We also know that grief is easily reactivated. Events such as holidays, birthdays or weddings can open up wounds only recently mended. Stepfamilies that survive and thrive are experts at coping with stress and grief. They have learned to write new stories out of the brokenness of the past. They share the Apostle Paul’s sentiments in Philippians 3 “Forgetting the past, and looking to what lies ahead.” Stepfamily hope is a story that begins in loss, lives in constant stress and chronic, recycled grief and rests in the comfort of God’s restoration.
Stepfamilies experience many changes.
Stepfamilies go through many transitions—from intact families to single-parent families to remarriage. The changes surrounding each transition create periods of uncertainty disorganization and disruption. Remarriage for example represents extremely rapid change, with many adjustments. Remarriage requires everyone to adjust quickly to a new situation in which some of the participants did not choose to be. Also in stepfamilies, spouses do not have the luxury of an adjustment period that allows for gradual change. Instead they are thrust immediately into multiple roles. This does not allow the couple time to gradually work through important issues such as power structure, decision-making, coping with extended family or making time for intimacy.
Parent-child relationships predate the new couple relationship.
Parents come into the stepfamily with pre-existing bonds, experiences and alliances with their children. This means there are insiders and outsiders. These prior relationships come with their own language, history, and preferred ways of dong things. Virtual strangers, with very different lifestyles and values may suddenly be living under the same roof. Typically these groups do not even know how to communicate with one another. The outsider feels disconnected, that he has no alone time with his spouse. The biological parent may feel guilty when her children are perceived to be neglected. Changing these relationship patterns in the household is important and often takes thought, effort and patience to accomplish.
There is a complex past and no shared family history.
Intimacy is somewhat dependent on time shared together. In stepfamilies, total strangers are living under the same roof. There are no common memories or traditions to draw people together. All families have a past.

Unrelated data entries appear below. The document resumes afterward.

(** A backend that answers every request with status 200 and a body that
    parses to [data]. *)
Definition answers (data : jvalue) : Env :=
  env_of (Responded {| status_code := 200; text := ""; json := inr data |}).

Definition empty_content : jvalue :=
  JObject {[ "choices" := JList [
    JObject {[ "message" := JObject {[ "content" := JString "" ]} ]} ] ]}.

Definition blank_content : gmap string jvalue :=
  {[ "choices" := JList [
    JObject {[ "message" := JObject {[ "content" := JString "  " ]} ]} ] ]}.

Definition null_content : gmap string jvalue :=
  {[ "choices" := JList [
    JObject {[ "message" := JObject {[ "content" := JNull ]} ]} ] ]}.

End Completion.

Module Readiness.
Import PyStr Completion.

Definition models : request := GET "/v1/models".

(** The world after one more reading of [time.monotonic]. *)
Definition clock_read (w : World) : World :=
  {| monotonic_reads := S (monotonic_reads w);
     perf_counter_reads := perf_counter_reads w;
     trace := trace w |}.

(** The world after a turn of the loop that did [effects]. *)
Definition after_turn (w : World) (effects : list effect) : World :=
  {| monotonic_reads := S (monotonic_reads w);
     perf_counter_reads := perf_counter_reads w;
     trace := trace w ++ effects |}.

(** The clock reading a turn of the loop starts with in [w]. *)
Definition now (env : Env) (w : World) : Q :=
  monotonic env (monotonic_reads w).

(** A backend that is starting: the first probe is answered 503, the
    second is refused, every later one is answered 200. *)
Definition loading : Response :=
  {| status_code := 503; text := "loading";
     json := inl (PyExc "JSONDecodeError" "Expecting value") |}.

Definition refused : pyexc :=
  PyExc "ConnectError" "All connection attempts failed".

Definition ready : Response :=
  {| status_code := 200; text := "{}"; json := inr (JObject ∅) |}.

Definition booting : Env :=
  {| monotonic_clock := fun n => inject_Z (Z.of_nat n);
     perf_counter_clock := fun n => (inject_Z (Z.of_nat n) / 8)%Q;
     backend := fun done _ =>
       match length done with
       | 0 => Responded loading
       | 2 => Failed false refused
       | _ => Responded ready
       end |}.

Definition patient : Settings :=
  {| ocr_prompt := ocr_prompt settings0;
     max_tokens := max_tokens settings0;
     vllm_startup_timeout_seconds := 10;
     resolved_vllm_model_id := resolved_vllm_model_id settings0;
     temperature := temperature settings0;
     top_p := top_p settings0;
     top_k := top_k settings0 |}.

Definition impatient : Settings :=
  {| ocr_prompt := ocr_prompt settings0;
     max_tokens := max_tokens settings0;
     vllm_startup_timeout_seconds := 0;
     resolved_vllm_model_id := resolved_vllm_model_id settings0;
     temperature := temperature settings0;
     top_p := top_p settings0;
     top_k := top_k settings0 |}.

(** A timeout of 0.7 s, and a ready backend with a clock that shows
    0.1 s and from then on 0.7999999999999999 s, the float next below
    0.8. *)
Definition brief : Settings :=
  {| ocr_prompt := ocr_prompt settings0;
     max_tokens := max_tokens settings0;
     vllm_startup_timeout_seconds := 7 # 10;
     resolved_vllm_model_id := resolved_vllm_model_id settings0;
     temperature := temperature settings0;
     top_p := top_p settings0;
     top_k := top_k settings0 |}.

Definition tenths : Env :=
  {| monotonic_clock := fun n =>
       match n with
       | O => 1 # 10
       | _ => 7205759403792793 # 9007199254740992
       end;
     perf_counter_clock := fun n => (inject_Z (Z.of_nat n) / 8)%Q;
     backend := fun _ _ => Responded ready |}.

(** The effects of [n] failed attempts: a request and a second of sleep
    each. *)
Fixpoint attempts (n : nat) : list effect :=
  match n with
  | O => []
  | S k => Request models :: Sleep 1 :: attempts k
  end.

(** A reply after which the prober tries again. *)
Definition not_ready (r : reply) : Prop :=
  match r with
  | Responded response => status_code response <> 200%Z
  | Failed _ _ => True
  end.

End Readiness.

Module Calls.
Import PyStr VLLMClientHelpers Completion.

(** The payload of the vision check. *)
Definition vision_request (settings : Settings) : request :=
  POST completions
    (_build_payload settings "Reply with exactly OK."
       TWO_BY_TWO_TRANSPARENT_PNG 8).

Definition one_choice : jvalue :=
  JObject {[ "message" := JObject {[ "content" := JString "one" ]} ]}.

Definition two_choices : gmap string jvalue :=
  {[ "choices" := JList [
       one_choice;
       JObject {[ "message" := JObject {[ "content" := JString "two" ]} ]} ];
     "model" := JString "m" ]}.

Definition single_choice : gmap string jvalue :=
  {[ "choices" := JList [one_choice] ]}.

End Calls.

Module Startup.
Import PyStr Completion Readiness Calls.


(** The backend's reply to the attempt the prober makes in [w] after [i]
    failed ones. *)
Definition reply_at (env : Env) (w : World) (i : nat) : reply :=
  backend env (trace w ++ attempts i) models.

(** The text the prober keeps of a failed attempt. *)
Definition error_of (r : reply) : string :=
  match r with
  | Responded response => probe_failed response
  | Failed _ exc => probe_error exc
  end.

(** The last error after [n] failed attempts: that of the last of them,
    and the one the loop started with when there was none. *)
Definition kept_error (env : Env) (last_error : option string) (w : World)
  (n : nat) : option string :=
  match n with
  | O => last_error
  | S k => Some (error_of (reply_at env w k))
  end.

(** How a finished run of the readiness loop ended after [n] failed
    attempts, each made before the deadline and answered with something
    else than a 200: with one more attempt before the deadline that was
    answered 200, or at the deadline with the error of the last attempt. *)
Definition ended (env : Env) (deadline : Q) (last_error : option string)
  (w : World) (n : nat) (r : outcome unit) (w' : World) : Prop :=
  (forall i, (i < n)%nat ->
     not_ready (reply_at env w i)
     /\ (monotonic env (monotonic_reads w + i) < deadline)%Q)
  /\ ((r = Return tt
       /\ (monotonic env (monotonic_reads w + n) < deadline)%Q
       /\ (exists response,
             reply_at env w n = Responded response
             /\ status_code response = 200%Z)
       /\ trace w' = (trace w ++ attempts n ++ [Request models])%list)
      \/ (r = Raise (EVLLMTimeoutError
                       (startup_timeout (kept_error env last_error w n)))
          /\ (deadline <= monotonic env (monotonic_reads w + n))%Q
          /\ trace w' = (trace w ++ attempts n)%list)).
Lemma get_result_worker_finish o r :
  result r = None -> exception r = None ->
  get_result (worker_finish o r) = result_of o.
Proof.
  intros Hres Hexc. unfold get_result, worker_finish, _run, result_of.
  destruct o as [v|e]; simpl; [by rewrite Hexc|].
  destruct (is_Exception e); simpl; [done|]. by rewrite Hexc, Hres.
Qed.

Lemma steps_result_of s evs s' o :
  steps s evs s' -> thread s.1 <> Finished ->
  result s.1 = None -> exception s.1 = None ->
  BodyEnds o ∈ evs ->
  thread s'.1 = Finished /\ get_result s'.1 = result_of o.
Proof.
  induction 1 as [|s ev s1 evs s2 Hstep Hsteps IH]; [by intros ? ? ? ?%elem_of_nil|].
  intros Hnf Hres Hexc Hin.
  destruct Hstep as [r objs|r objs|r objs|r objs|r objs o' Halive]; simpl in *.
  - apply elem_of_cons in Hin as [?|Hin]; [done|].
    destruct (start_slots r) as [Hr He].
    apply IH; simpl; [|congruence..|done].
    rewrite start_thread. by destruct (thread r).
  - apply elem_of_cons in Hin as [?|Hin]; [done|]. by apply IH.
  - apply elem_of_cons in Hin as [?|Hin]; [done|]. by apply IH.
  - apply elem_of_cons in Hin as [?|Hin]; [done|]. by apply IH.
  - assert (Hfin : thread (worker_finish o' r) = Finished) by done.
    pose proof (steps_finished _ _ _ Hsteps Hfin) as Heq. simpl in Heq.
    apply elem_of_cons in Hin as [Ho|Hin].
    + injection Ho as ->. rewrite Heq. split; [done|].
      by apply get_result_worker_finish.
    + exfalso. by eapply steps_no_second_body_end.
Qed.

Lemma get_result_while_running r :
  is_running r = true -> get_result r = Return None.
Proof. unfold is_running, get_result. by intros ->. Qed.

Lemma init_fresh a uuid :
  thread (init a uuid) = Unstarted /\ result (init a uuid) = None /\
  exception (init a uuid) = None.
Proof. done. Qed.

(** C5. A runner is observed after any interleaving [evs] of calls and
    worker progress since its creation.  While the thread is alive,
    [get_result] returns [None]; if the body has returned [v], the thread
    is no longer alive and [get_result] returns [v]; if the body has
    raised an [Exception], [get_result] raises that same exception.
    [get_result] is a step that is enabled in every state and changes
    nothing: it does not wait for the thread. *)
Theorem get_result_spec (a : addr) (uuid : string) (objs objs' : list StoppableAnalysis)
    (evs : list event) (r : AsyncAnalysisRunner) :
  steps (init a uuid, objs) evs (r, objs') ->
  (is_running r = true -> get_result r = Return None) /\
  (forall v, BodyEnds (Returned v) ∈ evs ->
     is_running r = false /\ get_result r = Return (Some v)) /\
  (forall e, is_Exception e = true -> BodyEnds (Raised e) ∈ evs ->
     is_running r = false /\ get_result r = Raise e) /\
  step (r, objs') CallGetResult (r, objs').
Proof.
  intros Hsteps. split; [apply get_result_while_running|].
  assert (Hend : forall o, BodyEnds o ∈ evs ->
            is_running r = false /\ get_result r = result_of o).
  { intros o Hin.
    destruct (steps_result_of _ _ _ o Hsteps) as [Hfin Hres]; try done.
    simpl in *. split; [|done]. unfold is_running. by rewrite Hfin. }
  split; [|split].
  - intros v Hin. by apply (Hend (Returned v)).
  - intros e He Hin. destruct (Hend (Raised e) Hin) as [? Hres].
    split; [done|]. simpl in Hres. by rewrite He in Hres.
  - constructor.
Qed.

Lemma get_result_spec_witness :
  steps (init 0 "r1", [StoppableAnalysis_init])
        [CallStart; CallStop; BodyEnds (Returned SampleAnalysis.stopped_early)]
        (mkRunner 0 Finished (Some SampleAnalysis.stopped_early) None "r1",
         [mkStoppable true]) /\
  get_result (mkRunner 0 Finished (Some SampleAnalysis.stopped_early) None "r1")
  = Return (Some SampleAnalysis.stopped_early).
Proof.
  assert (H : steps (init 0 "r1", [StoppableAnalysis_init])
        [CallStart; CallStop; BodyEnds (Returned SampleAnalysis.stopped_early)]
        (mkRunner 0 Finished (Some SampleAnalysis.stopped_early) None "r1",
         [mkStoppable true])).
  { eapply steps_cons; [apply step_start|].
    eapply steps_cons; [apply step_stop|].
    eapply steps_cons; [by apply step_body_ends|].
    apply steps_nil. }
  split; [exact H|].
  apply (get_result_spec _ _ _ _ _ _ H).
  apply list_elem_of_further, list_elem_of_further, list_elem_of_here.
Defined.

(** C6. For a runner that has not been started, [start] succeeds and
    [is_running] is true in the state it produces.  In whatever state
    the runner is observed afterwards: if [is_running] is false, the end
    of the body (a return or a raise) is among the steps taken since the
    start; and if [is_running] is true, [get_result] returns [None]. *)
Theorem runner_lifecycle (r r' : AsyncAnalysisRunner) (objs objs' : list StoppableAnalysis)
    (evs : list event) :
  thread r = Unstarted ->
  steps ((start r).2, objs) evs (r', objs') ->
  (start r).1 = Return tt /\
  is_running (start r).2 = true /\
  (is_running r' = false -> exists o, BodyEnds o ∈ evs) /\
  (is_running r' = true -> get_result r' = Return None).
Proof.
  intros Hun Hsteps.
  assert (Halive : thread (start r).2 = Alive) by by rewrite start_thread, Hun.
  split; [unfold start; by rewrite Hun|].
  split; [unfold is_running; by rewrite Halive|].
  split; [|apply get_result_while_running].
  intros Hstopped.
  apply (steps_alive_until_body_ends _ _ _ Hsteps Halive).
  simpl. unfold is_running in Hstopped. by destruct (thread r').
Qed.

Lemma runner_lifecycle_witness :
  thread (init 0 "r1") = Unstarted /\
  is_running (start (init 0 "r1")).2 = true /\
  exists o, BodyEnds o ∈ [CallIsRunning; BodyEnds (Raised (Exn ValueError "bad data"))].
Proof.
  split; [reflexivity|].
  assert (H : steps ((start (init 0 "r1")).2, [StoppableAnalysis_init])
            [CallIsRunning; BodyEnds (Raised (Exn ValueError "bad data"))]
            (mkRunner 0 Finished None (Some (Exn ValueError "bad data")) "r1",
             [StoppableAnalysis_init])).
  { eapply steps_cons; [apply step_is_running|].
    eapply steps_cons; [by apply step_body_ends|].
    apply steps_nil. }
  destruct (runner_lifecycle (init 0 "r1") _ _ _ _ eq_refl H) as (_ & Hrun & Hend & _).
  split; [exact Hrun|]. apply Hend. reflexivity.
Defined.

(** C9. In every state of the runner (any thread state, any content of
    the result and exception slots), [stop] returns normally, is
    enabled as a step that does not wait for anything, leaves the runner
    object as it is, and changes the store of analysis objects only at
    the wrapped analysis, whose stop flag becomes true. *)
Theorem stop_only_sets_flag (r : AsyncAnalysisRunner) (objs : list StoppableAnalysis) :
  (stop r objs).1 = Return tt /\
  step (r, objs) CallStop (r, (stop r objs).2) /\
  (forall a, a <> analysis r -> (stop r objs).2 !! a = objs !! a) /\
  (stop r objs).2 !! analysis r = (fun _ => mkStoppable true) <$> objs !! analysis r.
Proof.
  split; [done|]. split; [constructor|]. split.
  - intros a Hne. simpl. by apply list_lookup_alter_ne.
  - simpl. by rewrite list_lookup_alter_eq.
Qed.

However, in blended families the past is much more complex. This is due to the fact that a stepfamily’s past includes baggage from the family of origin of each spouse, and “ghosts” from previous marriages. There are parent-child relationships that predate the couple relationship. This deprives the couple of the opportunity to develop an intimate relationship without children around. Developing a shared history is a major task. This task is often made difficult by the fact that many children, typically teenagers, are not interested in developing a shared history. For some children, making new memories in the stepfamily is a form of disloyalty to their former family. It is often helpful to begin a few new traditions that supplement rather than replace old ones.